United Nations


Commission on the Status of Women

9 February 1996

Fortieth session
New York, 11-22 March 1996
Item 5 (b) of the provisional agenda


Elaboration of a draft optional protocol to the Convention on
the Elimination of All Forms of Discrimination against Women

Report of the Secretary-General


1.   In accordance with Economic and Social Council resolution
1995/29 of 24 July 1995 on the elaboration of a draft optional
protocol to the Convention on the Elimination of All Forms of
Discrimination against Women, the Secretary-General prepared a
comprehensive report, including a synthesis, on the views
expressed in accordance with paragraph 5 of that resolution
(E/CN.6/1996/10).  After the report was completed, the views of
the Governments of Cuba and China were received.  They are
reported below.

2.   Cuba observed that, in keeping with the attention and
priority given to women's issues in the country, the question of
introducing the right of petition through an optional protocol to
the Convention was being considered by the relevant authorities
of the country with a view to determining the position which Cuba
would take in the working group that was to meet during the
fortieth session of the Commission on the Status of Women, to be
held in March 1996.

3.   The Cuban Government was also giving constant attention to
examining its existing mechanisms and procedures in the light of
international human rights instruments, particularly those
dealing with women's human rights.  To that end, a comprehensive
evaluation of the feasibility of an optional protocol was being
made at the national level, involving a joint effort in which all
institutions concerned with women's issues in Cuba were

4.   Cuba also noted that, in the course of national
consideration of the issue, particular attention would be paid to
existing mechanisms, in order to ensure that the decisions
ultimately taken made a real and substantive contribution to the
handling of human rights issues without unnecessary duplication.

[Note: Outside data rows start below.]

(* ===== verification/Server.v ===== *)
(** * The HTTP server

    Models src/internal/server/server.go: the middleware stack and the route
    table that [New] builds from the [Options].  chi matches a request to a
    route and runs its handler; here a route is its method, pattern and
    complete handler chain. *)

From S2P Require Import Prelude GoStrings Float64 Model Health Metrics Retry Registry.
From S2P Require Import Strategies RateLimit Config Router Auth Http Capture Middleware.
From S2P Require Import MiddlewareProps Handlers.
From Stdlib Require Import Ascii.
Local Open Scope Z_scope.

(** The two admin endpoints, as handlers. *)
Record AdminKeysHandler (S : Type) := mkAdminKeysHandler {
  ah_Create : Handler S;
  ah_Revoke : Handler S;
}.
Arguments ah_Create {S}.
Arguments ah_Revoke {S}.

(** [HealthProviders]: the health objects by name, read in the current state
    ([None]: the option is empty). *)
Record Options (S : Type) := mkOptions {
  op_HealthProviders : option (S → gmap string ProviderHealth);
  op_Authenticator : option (@Authenticator S);
  op_AdminToken : string;
  op_AdminKeys : option (AdminKeysHandler S);
  op_RateLimiter : option (Reserver S);
  op_DebugBodies : bool;
}.
Arguments op_HealthProviders {S}.
Arguments op_Authenticator {S}.
Arguments op_AdminToken {S}.
Arguments op_AdminKeys {S}.
Arguments op_RateLimiter {S}.
Arguments op_DebugBodies {S}.

(** What a request reads from its surroundings: the request id chi assigned,
    elapsed times, the clock, and whether DEBUG is enabled. *)
Record ReqEnv := mkReqEnv {
  en_reqID : string;
  en_elapsed : Z;
  en_now : Z;
  en_racer : option Z;
  en_debug : bool;
}.

Section Server.
Context (encode : Payload → string) (parse_total : string → option Z).
Context (ww_Status ww_Bytes : list WOp → Z).
Context {S : Type} (opts : Options S) (env : ReqEnv).
(** The chat handler and the registry behind the model list. *)
Context (chat : Handler S) (registry : Registry).

Definition Route_ : Type := string * string * Handler S.

(** [r.Use] at the root: [Observe], then [RequestLogger] (chi's [RequestID]
    supplies the id, its [Recoverer] acts on panics only). *)
Definition root (pattern : string) (h : Handler S) : Handler S :=
  Observe ww_Status pattern (en_elapsed env)
    (RequestLogger ww_Status ww_Bytes (en_reqID env) (en_elapsed env) h).

(** The writer a [/v1] handler's middleware starts from. *)
Definition entry_writer : Writer :=
  wrun new_writer (if bool_decide (en_reqID env = "") then [] else [OSet "X-Request-Id" (en_reqID env)]).

(** The [/v1] group. *)
Definition api (h : Handler S) : Handler S :=
  let h := if op_DebugBodies opts then DebugRequestBodies 0 (en_debug env) h else h in
  let h := RateLimit encode parse_total (op_RateLimiter opts) (en_now env) (en_racer env) entry_writer h in
  match op_Authenticator opts with
  | Some a => RequireAPIKey encode a h
  | None => h
  end.

Definition adm (h : Handler S) : Handler S := RequireAdminToken encode (op_AdminToken opts) h.

Definition New : list Route_ :=
  [("GET", "/health", root "/health" (λ _ o s, (HandleHealth encode, o, s)))] ++
  match op_HealthProviders opts with
  | Some hs =>
      [("GET", "/internal/health",
        root "/internal/health" (λ _ o s, (HandleInternalHealth encode (en_now env) (hs s), o, s)))]
  | None => []
  end ++
  [("POST", "/v1/chat/completions", root "/v1/chat/completions" (api chat));
   ("GET", "/v1/models", root "/v1/models" (api (λ _ o s, (HandleListModels encode registry, o, s))))] ++
  match op_AdminKeys opts with
  | Some ak =>
      if bool_decide (op_AdminToken opts = "") then []
      else [("POST", "/internal/admin/keys", root "/internal/admin/keys" (adm (ah_Create ak)));
            ("DELETE", "/internal/admin/keys/{id}", root "/internal/admin/keys/{id}" (adm (ah_Revoke ak)))]
  | None => []
  end.

(** ** Protection of the routes *)

Lemma error_status_after st ty c msg pre :
  (pre = [] ∨ ∃ k v, pre = [OSet k v]) → status_of (pre ++ apierr_Write encode st ty c msg) = client_status st.
Proof.
  intros Hpre. unfold status_of, serve_ops. rewrite wrun_app, serve_error; [done|].
  destruct Hpre as [-> | (k&v&->)]; done.
Qed.

(** The outer middleware adds at most a header before the handler's
    operations, and leaves the state to the handler. *)
Lemma root_passes pattern h r o s :
  ∃ o0 pre, (pre = [] ∨ ∃ k v, pre = [OSet k v]) ∧
    (root pattern h r o s).1.1 = pre ++ (h r o0 s).1.1 ∧ (root pattern h r o s).2 = (h r o0 s).2.
Proof.
  unfold root, Observe, RequestLogger.
  exists {| ob_info := Some zero_info; ob_metrics := ob_metrics o; ob_log := ob_log o |},
    (if bool_decide (en_reqID env = "") then [] else [OSet "X-Request-Id" (en_reqID env)]).
  destruct (h r _ s) as [[ops o1] s1]. simpl. split; [|done]. case_bool_decide; eauto.
Qed.

(** A request that does not authenticate, on a handler behind the API-key
    gate. *)
Lemma api_rejects a h r o s s1 :
  op_Authenticator opts = Some a →
  (bearerToken (r_Authorization r) = None ∧ s1 = s ∨
   ∃ tok e, bearerToken (r_Authorization r) = Some tok ∧ a tok s = (inl e, s1)) →
  (api h r o s).2 = s1 ∧ ∃ st ty c msg, (st = 401 ∨ st = 503) ∧ (api h r o s).1.1 = apierr_Write encode st ty c msg.
Proof.
  intros Ha Hrej. unfold api. rewrite Ha. unfold RequireAPIKey, writeAuthError.
  case_bool_decide as Ht.
  { destruct Hrej as [[_ ->]|(tok&e&Hb&_)]; [split; [done|]; do 4 eexists; split; [by left|done]|].
    unfold bearerToken in Hb. by rewrite Ht in Hb. }
  destruct Hrej as [[-> ->]|(tok&e&->&->)].
  - split; [done|]. do 4 eexists; split; [by left|done].
  - destruct e; (split; [done|]; do 4 eexists; split; [|done]; auto).
Qed.

Lemma admin_rejects h r o s :
  op_AdminToken opts ≠ "" → bearerToken (r_Authorization r) ≠ Some (op_AdminToken opts) →
  (adm h r o s).2 = s ∧ ∃ ty c msg, (adm h r o s).1.1 = apierr_Write encode 401 ty c msg.
Proof.
  intros Hne Hb. unfold adm, RequireAdminToken, writeAuthError. case_bool_decide; [eauto|].
  destruct (bearerToken _) as [tok|]; [|eauto]. rewrite (bool_decide_false (tok = _)) by congruence.
  rewrite orb_true_r. eauto.
Qed.

(** C25: protection of the routes.  With an authenticator configured, every
    [/v1] route answers a request without a valid key with 401 (503 when the
    key store is down), changing nothing but the authenticator's own state.
    Admin routes exist only when both an admin token and the handler are
    configured, and every one of them answers a request without that token
    with 401 and changes nothing. *)
Theorem routes_protected (m pat : string) (h : Handler S) (r : Req) (o : Obs) (s : S)
    (Hroute : (m, pat, h) ∈ New) :
  (∀ a s1, HasPrefix pat "/v1/" = true → op_Authenticator opts = Some a →
     (bearerToken (r_Authorization r) = None ∧ s1 = s ∨
      ∃ tok e, bearerToken (r_Authorization r) = Some tok ∧ a tok s = (inl e, s1)) →
     (h r o s).2 = s1 ∧ (status_of (h r o s).1.1 = 401 ∨ status_of (h r o s).1.1 = 503)) ∧
  (HasPrefix pat "/internal/admin/" = true →
     op_AdminToken opts ≠ "" ∧ is_Some (op_AdminKeys opts) ∧
     (bearerToken (r_Authorization r) ≠ Some (op_AdminToken opts) →
      (h r o s).2 = s ∧ status_of (h r o s).1.1 = 401)).
Proof.
  assert (∀ pat leaf a s1, op_Authenticator opts = Some a →
     (bearerToken (r_Authorization r) = None ∧ s1 = s ∨
      ∃ tok e, bearerToken (r_Authorization r) = Some tok ∧ a tok s = (inl e, s1)) →
     let h := root pat (api leaf) in
     (h r o s).2 = s1 ∧ (status_of (h r o s).1.1 = 401 ∨ status_of (h r o s).1.1 = 503)) as Hapi.
  { intros pat' leaf a s1 Ha Hrej. destruct (root_passes pat' (api leaf) r o s) as (o0&pre&Hpre&Hops&Hst).
    destruct (api_rejects a leaf r o0 s s1 Ha Hrej) as (Hs&st&ty&c&msg&Hc&He). simpl.
    rewrite Hst, Hops, Hs, He, error_status_after by done.
    by destruct Hc as [-> | ->]; auto. }
  assert (∀ pat leaf, op_AdminToken opts ≠ "" → bearerToken (r_Authorization r) ≠ Some (op_AdminToken opts) →
     let h := root pat (adm leaf) in (h r o s).2 = s ∧ status_of (h r o s).1.1 = 401) as Hadm.
  { intros pat' leaf Hne Hb. destruct (root_passes pat' (adm leaf) r o s) as (o0&pre&Hpre&Hops&Hst).
    destruct (admin_rejects leaf r o0 s Hne Hb) as (Hs&ty&c&msg&He). simpl.
    by rewrite Hst, Hops, Hs, He, error_status_after. }
  unfold New in Hroute. rewrite !elem_of_app in Hroute. destruct Hroute as [Hr|[Hr|[Hr|Hr]]].
  - apply list_elem_of_singleton in Hr as [= -> -> ->]. done.
  - destruct (op_HealthProviders opts); [|by apply elem_of_nil in Hr].
    apply list_elem_of_singleton in Hr as [= -> -> ->]. done.
  - apply elem_of_cons in Hr as [[= -> -> ->]|[= -> -> ->]%list_elem_of_singleton]; (split; [|done]); intros; eauto.
  - destruct (op_AdminKeys opts) as [ak|]; [|by apply elem_of_nil in Hr].
    case_bool_decide as Hne; [by apply elem_of_nil in Hr|].
    apply elem_of_cons in Hr as [[= -> -> ->]|[= -> -> ->]%list_elem_of_singleton]; (split; [done|]); intros _;
      (split; [done|]); (split; [done|]); intros; by apply Hadm.
Qed.
End Server.

(** ** Witness *)

Definition demo_opts : Options Z :=
  mkOptions Z None (Some (λ tok s, (if bool_decide (tok = "good") then inr demo_info else inl ErrInvalidKey, s + 1)))
    "" None None false.

Lemma routes_protected_witness :
  let h := root (λ _, 0) (λ _, 0) (mkReqEnv "id" 0 0 None false) "/v1/chat/completions"
    (api (λ _, "") (λ _, None) demo_opts (mkReqEnv "id" 0 0 None false) demo_handler) in
  let r := mkReq "POST" "/v1/chat/completions" "Bearer bad" NoBody None in
  (h r (mkObs None [] []) 7).2 = 8.
Proof.
  intros h r.
  pose proof (routes_protected (λ _, "") (λ _, None) (λ _, 0) (λ _, 0) demo_opts
    (mkReqEnv "id" 0 0 None false) demo_handler NewRegistry "POST" "/v1/chat/completions" h r
    (mkObs None [] []) 7 ltac:(right; left)) as [H _].
  destruct (H _ 8 eq_refl eq_refl) as [Hs _]; [|exact Hs].
  right. exists "bad", ErrInvalidKey. split; reflexivity.
Defined.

5.   China stated that, since the Commission on the Status of
Women and the Commission on Human Rights had already established
special mechanisms to review communications and since the United
Nations was practising thrift, another mechanism, such as an
optional protocol, might cause a duplication of work and duties
and a waste of human and financial resources.  Those would
certainly add an extra load to the United Nations heavy financial
burden.  The Secretary-General was requested to give serious
consideration to the above-mentioned facts.

6.   In accordance with resolution 1995/29 of the Economic and
Social Council, the Commission on the Status of Women should
establish an in-session open-ended working group at its fortieth
session to consider the report of the Secretary-General with a
view to elaborating a draft optional protocol to the Convention. 
Considering that an optional protocol would be legally binding on
the States parties and should reflect their views, it was
recommended that a drafting group of experts from the States
parties to the Convention be set up.  The composition of the
drafting group should fully embody the principle of equitable and
geographical representation.  When the drafting group had worked
out a draft optional protocol, it should distribute the draft to
the States parties to solicit comments from all sides.